Hello All Just wondering what speed I should be runnig my Swiftech pump? It is the variable one so I can choose to have it running very slow, very fast or somewhere in the middle. What is better for cooling? Should the water be running slow enough so the radiator can do its work, or should it just be running the water around as fast as possible? Suggestions please. Thanks DJ
That is true to a certain extent however if it ran at a billion ltrs a second it wouldnt be any better. Water has certain thermal properties. As soon as the reach the wall of this property you will see no difference and in some cases a decrease in performance as the water moves to fast to remove the heat from the block. I would increase it in stages and run it for the day. Take note of min and max temps along with averages. Then look over the week to see which is best and go with it. Andy
its subjective to the loop its in. If you have loads of 90 degree fittings, then the flow rate would die off, so to compensate for it, an increase in speed of the pump would raise the flow rate again. Radiators are the biggest constriction of speed anyway. If the pump is making noise at full speed then its either the following cavatation, aeration, or vibration. the deisgn of the them is so that is generates mininiumal amount of noise when in perfect operation. Speed control is a pointless effort as it would only increase the pump life by a small amount.
For me, I run mine (MCP655) at 5 all the time because I can't hear it anyways (no really, it's silent - I can stop all my fans and mess with my pump settings and I can't tell the difference) and that much more flow isn't a bad thing.
Radiators have the highest flow rates of any loop component, barring reservoirs of course. Blocks will ALWAYS be the most restrictive part of a loop. From what i've seen/heard the MCP655/Laing D5 Vario usually reaches a performance wall around setting 3, unless you have a particularly restrictive loop.
Errr.... incorrect. Read the sticky, but fundamentally while you get diminishing returns with flow (i.e. as flow rates increase, the improvement you get for every 1 l/sec additional flow decreases) increased flow rates will ALWAYS give improved cooling - although you may be unable to measure it.

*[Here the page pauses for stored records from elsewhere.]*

(** What is shown of a pending request can be answered as shown: every decision
    offered is accepted, an elicitation can be declined and a visited address
    confirmed, and answers to the shown questions are accepted exactly when no
    question was left out. *)
Theorem offered_is_accepted request p :
  projectGlobalSupervisorPendingRequest request = Some (Some p) -> Kept request (response p).
Proof.
  intros [[Hm ->]|[(Ha & Hm & ->)|[(qs & Hq & ->)|(fields & actions & Hf & ->)]]]%projected_cases; simpl.
  - intros d _. unfold globalSupervisorPendingRequestResult, approvalResult. rewrite Hm. by eexists.
  - intros d _. unfold globalSupervisorPendingRequestResult, approvalResult, permissionsResult. rewrite Ha, Hm. by eexists.
  - exists qs. split_and!; [done..|]. intros answers Hans. destruct (userInputQuestions_nodup _ _ Hq) as [Hm _].
    rewrite (questions_answered request answers Hm). split.
    + intros [r (qs' & Hq' & Hl%answers_length & _)%userInput_exact]. rewrite Hq in Hq'. injection Hq' as <-.
      apply answers_length in Hans. rewrite length_take in Hans. lia.
    + intros Hle. rewrite take_ge in Hans by done. eexists. apply userInput_exact. by exists qs.
  - pose proof (elicitationFields_method _ _ Hf) as Hm. rewrite !(fields_answered request) by done. split.
    + eexists. apply elicitation_exact. split; [|done]. by exists fields.
    + intros Hu. eexists. apply elicitation_exact. split; [|done]. exists fields. split; [done|]. by rewrite Hu.
Qed.

(** ** Executions *)

Definition demo_question (id : string) (options : list string) : json :=
  JObj [("id", JStr (js id)); ("question", JStr (js "Which?"));
        ("options", JArr ((fun label => JObj [("label", JStr (js label))]) <$> options))].

Definition demo_request (questions : list json) : PendingServerRequest :=
  {| rq_connectionId := js "box"; rq_method := js "item/tool/requestUserInput";
     rq_params := [("threadId", JStr (js "w")); ("questions", JArr questions)]; rq_requestId := JNum (NInt 7) |}.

Contradicting much? More flow DOESN'T always give better cooling, in fact most of the time the added pump heat dump totally NEGATES the added flow. Check out Martin's Liquid Lab results, from his testing it's pretty much widely accepted that anything over 1gpm is wasted, except for a couple of especially restrictive blocks (Koolance KL-350 in particular).

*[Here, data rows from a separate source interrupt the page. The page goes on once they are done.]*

(* ===== verification/CursorSync.v ===== *)
(** * Cursor synchronisation of one thread

    Models apps/android/src/data/thread-cursor-sync.ts (and the witness check of
    thread-history-source-witness.ts): reading the companion's sync response,
    merging it into the cached thread, the cursor a client may claim, and the
    lane that coalesces concurrent synchronisations of a thread. *)
From S2P Require Import Prelude JsMap Json ThreadItems Readers EventIndex ThreadEvents ThreadLaws.
Import Activity CommandOutput.

Local Open Scope nat_scope.

(** ** Reading the response *)

Inductive HistoryKind := HistoryCurrent | HistoryDelta | HistoryReset.

#[export] Instance history_kind_eq_dec : EqDecision HistoryKind.
Proof. solve_decision. Defined.

Record ThreadSyncHistory :=
  { hasMore : bool; headTurnId : option jstr; hkind : HistoryKind;
    olderCursor : option jstr; sourceWitness : option jstr; hturns : list json }.

Record ThreadSyncResponse :=
  { activeTurn : option json; history : ThreadSyncHistory; sync_thread : json;
    throughCursor : Z; sync_settings : option SeedSettings; readModelVersion : Z }.

Definition isTurn (value : json) : bool :=
  match value with
  | JObj turn =>
      bool_decide (is_Some (asString (oget "id" turn)))
      && bool_decide (is_Some (asString (oget "status" turn)))
      && bool_decide (is_Some (asArray (oget "items" turn)))
  | _ => false
  end.

Definition isThread (value : json) : bool :=
  match value with
  | JObj thread =>
      bool_decide (is_Some (asString (oget "id" thread)))
      && bool_decide (is_Some (asString (oget "cwd" thread)))
      && from_option (forallb isTurn) false (asArray (oget "turns" thread))
      && bool_decide (is_Some (asObject (oget "status" thread)))
  | _ => false
  end.

Definition isMetadataOnlyTurnEnvelope (value : json) : bool :=
  match value with
  | JObj turn =>
      bool_decide (is_Some (asString (oget "id" turn)))
      && bool_decide (is_Some (asString (oget "status" turn)))
      && bool_decide (oget "items" turn = None)
  | _ => false
  end.

Definition isContentBackedMetadataOnlyTurnEnvelope (value : json) : bool :=
  isMetadataOnlyTurnEnvelope value &&
  match content ← asObject (field "codewideContent" value);
        whole ← asObject (oget "whole" content);
        Some (content, whole) with
  | Some (content, whole) =>
      isInt (oget "version" content) 1
      && bool_decide (is_Some (asObject (oget "fields" content)))
      && bool_decide (is_Some (asString (oget "id" whole)))
      && bool_decide (is_Some (asSafeNat (oget "byteLength" whole)))
      && bool_decide (is_Some (asString (oget "contentType" whole)))
  | None => false
  end.

(** [{ ...turn, items: [], itemsView: "notLoaded" }]. *)
Definition notLoadedTurn (turn : json) : json :=
  setField "itemsView" (JStr (js "notLoaded")) (setItems [] turn).
(** A lease keeps a mounted session, and capacity holds around it: in
    every reachable registry a leased session survives every operation but its
    own close, a disposal or an admission under its id; an admission leaves at
    most [limit] entries unless every other one is leased, and is refused only
    when the registry is full, some entry has no lease, and none can be evicted;
    and every entry that leaves is cleaned up exactly once. *)
Theorem leases_and_capacity ops now r now' :
  routeRuns 0 emptyRegistry ops now r -> now <= now' ->
  (forall id op, leased id r = true -> ends id op = false ->
     handleAt id (runRouteOp now' op r) = handleAt id r) /\
  (forall e r', admitEntry now' e r = (true, r') ->
     mget (e_id e) (entries r') = Some e /\
     ((length (entries r') <= limit)%nat \/
      forall k, is_Some (mget k (entries r')) -> k <> e_id e -> leased k r' = true) /\
     (mget (e_id e) (entries r) = None ->
        cleaned r' ++ handles r' ≡ₚ e_handle e :: cleaned r ++ handles r)) /\
  (forall e r', admitEntry now' e r = (false, r') ->
     (limit <= length (entries r'))%nat /\ allEntriesRetained r' = false /\
     (forall x, x ∈ mvals (entries r') -> canEvict x r' = false) /\
     cleaned r' ++ handles r' ≡ₚ cleaned r ++ handles r) /\
  cleaned (expire now' r) ++ handles (expire now' r) ≡ₚ cleaned r ++ handles r.
Proof.
  intros Hr Hle. pose proof (rinv_runs _ _ _ _ _ (rinv_empty 0) Hr) as [Hw Ht].
  destruct (retireExpired_spec now' r Hw) as (Hwe & Hse & _).
  pose proof (makeRoom_spec (length (entries (retireExpired now' r))) _ Hwe (le_n _)) as Hm.
  split_and!.
  - intros id op. by apply leased_kept.
  - intros e r'. unfold admitEntry. destruct (makeRoom _ _) as [[|] r1]; [|done]. intros [= <-].
    destruct Hm as (Hw1 & Hs1 & _ & Hroom & _). simpl. rewrite mget_mset_eq. split_and!; [done| |].
    + destruct (Hroom eq_refl) as [Hlt|Hall].
      * left. rewrite mset_length. case_bool_decide; lia.
      * right. intros k Hk Hne. rewrite mget_mset_ne in Hk by done.
        unfold allEntriesRetained in Hall. apply andb_true_iff in Hall as [_ Hall].
        rewrite forallb_forall in Hall. apply Hall. by apply list_elem_of_In, mget_is_Some.
    + intros Hnew. assert (mget (e_id e) (entries r1) = None) as Hn1.
      { destruct (mget (e_id e) (entries r1)) eqn:E; [|done].
        apply (sh_sub _ _ Hs1), (sh_sub _ _ Hse) in E. congruence. }
      unfold handles. simpl. assert (mset (e_id e) e (entries r1) = entries r1 ++ [(e_id e, e)]) as ->.
      { clear -Hn1. induction (entries r1) as [|[k' v'] m IH]; [done|]. cbn [mget mset] in *.
        case_bool_decide; [done|]. by rewrite IH. }
      unfold mvals. rewrite !fmap_app. simpl. rewrite app_assoc.
      rewrite <- Permutation_cons_append. constructor.
      change (cleaned r1 ++ handles r1 ≡ₚ cleaned r ++ handles r).
      rewrite (sh_conserve _ _ Hs1). apply Hse.
  - intros e r'. unfold admitEntry. destruct (makeRoom _ _) as [[|] r1]; [done|]. intros [= <-].
    destruct Hm as (Hw1 & Hs1 & _ & _ & Hno). destruct (Hno eq_refl) as (? & ? & ?).
    split_and!; [done|done|done|]. rewrite (sh_conserve _ _ Hs1). apply Hse.
  - assert (rwf (withTimer None r)) as Hw1 by by eapply (rwf_fields r).
    destruct (retireExpired_spec now' _ Hw1) as (_ & Hs1 & _). apply (sh_conserve _ _ Hs1).
Qed.
End registry.

(** ** Demonstrations *)

Definition demo_entry (id : string) (handle : nat) (at_ : Z) : RouteSessionEntry :=
  {| e_id := js id; e_handle := handle; touchedAt := at_ |}.

Definition demo_route_ops : list (Z * routeOp) :=
  [(1, Admission (demo_entry "a" 1 1)); (2, Retain (js "a")); (3, Admission (demo_entry "b" 2 3))].

Definition demo_registry : RouteSessionRegistry :=
  foldl (fun r e => runRouteOp (fun _ => true) 2 true 10 e.1 e.2 r) emptyRegistry demo_route_ops.

Lemma demo_route_runs :
  routeRuns (fun _ => true) 2 true 10 0 emptyRegistry demo_route_ops 3 demo_registry.
Proof. apply (routeRuns_fold _ _ _ _ 0 emptyRegistry demo_route_ops). simpl. lia. Qed.

Lemma expiry_covered_witness :
  mkeys (entries (expire 10 20 demo_registry)) = [js "a"] /\
  timed 10 3 demo_registry.
Proof.
  split; [vm_compute; reflexivity|].
  exact (proj1 (expiry_covered (fun _ => true) 2 true 10 demo_route_ops 3 demo_registry 20 (js "a")
    demo_route_runs ltac:(lia))).
Defined.

Lemma leases_and_capacity_witness :
  handleAt (js "a") (runRouteOp (fun _ => true) 2 true 10 50 Expire demo_registry) = Some 1%nat.
Proof.
  rewrite (proj1 (leases_and_capacity (fun _ => true) 2 true 10 demo_route_ops 3 demo_registry 50
    demo_route_runs ltac:(lia)) (js "a") Expire eq_refl eq_refl). vm_compute. reflexivity.
Defined.

(** A release callback outlives the session it was made for: called after the
    id has been closed and admitted again, it drops the new session's lease. *)
Lemma stale_release_drops_lease :
  exists r, r = foldl (fun r e => runRouteOp (fun _ => true) 2 true 10 e.1 e.2 r) emptyRegistry
    [(1, Admission (demo_entry "a" 1 1)); (1, Retain (js "a")); (2, Close (js "a"));
     (3, Admission (demo_entry "a" 2 3)); (3, Retain (js "a")); (4, Release 0)] /\
    handleAt (js "a") r = Some 2%nat /\ leased (js "a") r = false.
Proof. eexists. split; [reflexivity|]. by vm_compute. Qed.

Not really - most people measure chip temperatures using a cruddy thermistor embedded inside the CPU. For higher flows, you really need a Platinum Resistance Thermometer, fairly high quality heating block and a decent resistance meter to measure the effect of flow. The point about pump heat is a valid one (IIRC Cathar actually did most of the original testing, although it may well have been replicated since). I should have explicitly stated that I was referring to the water-chip ΔT, rather than the system power. For high power pumps (and this is more true for old-style pond pumps than for modern watercooling pumps), then the ideal flow rate will depend on the radiator and waterblock combination. What I was addressing here was the prevalent myth that water needs somehow to slow down and be in contact for a period of time with the block to do any good. That's tripe.
Nope, very much correct! Water will eventually heat up regardless of whether or not it is taking heat away from something else. Energy transfer from water particle collisions will ensure this. Can't change the physics, it's inevitable. Andy
You want to watch your phrasing there - I had to read that three times before I realised you weren't trying to violate the Zeroth Law! There are frictional losses in a water cooled system - there have to be, or the net power of the pump would be zero. However, "water particle collisions" is a very, very bad way to think of it for a liquid or high pressure gas - the losses are through turbulence and boundary layer entrainment, which is rather more complex than simple collisions. It must be said, however, that you're nowhere near what will happen in a real system for the type of pumps typically used in water cooling systems. These have powers in the range of 5-10W, and therefore represent less than 10% of the total heat load on a system. Since the air-water ΔT is typically in the range 3-5°C for such a system (if well designed - if it's more than this, you want to look at increasing radiator area or air flow) then even doubling the pump power represents a temperature increase in the water (and hence by the Zeroth law the CPU) of significantly under a degree. On the other hand, temperature differences between the CPU and water are typically in the range 10-20°C. Hence, either the improved cooling caused by increasing flow needs to be very small, the pump power way in excess of that commonly used (old-style pond pumps will act like this) or the radiator needs to be very poor (e.g. passive radiators) to see the effect you are describing.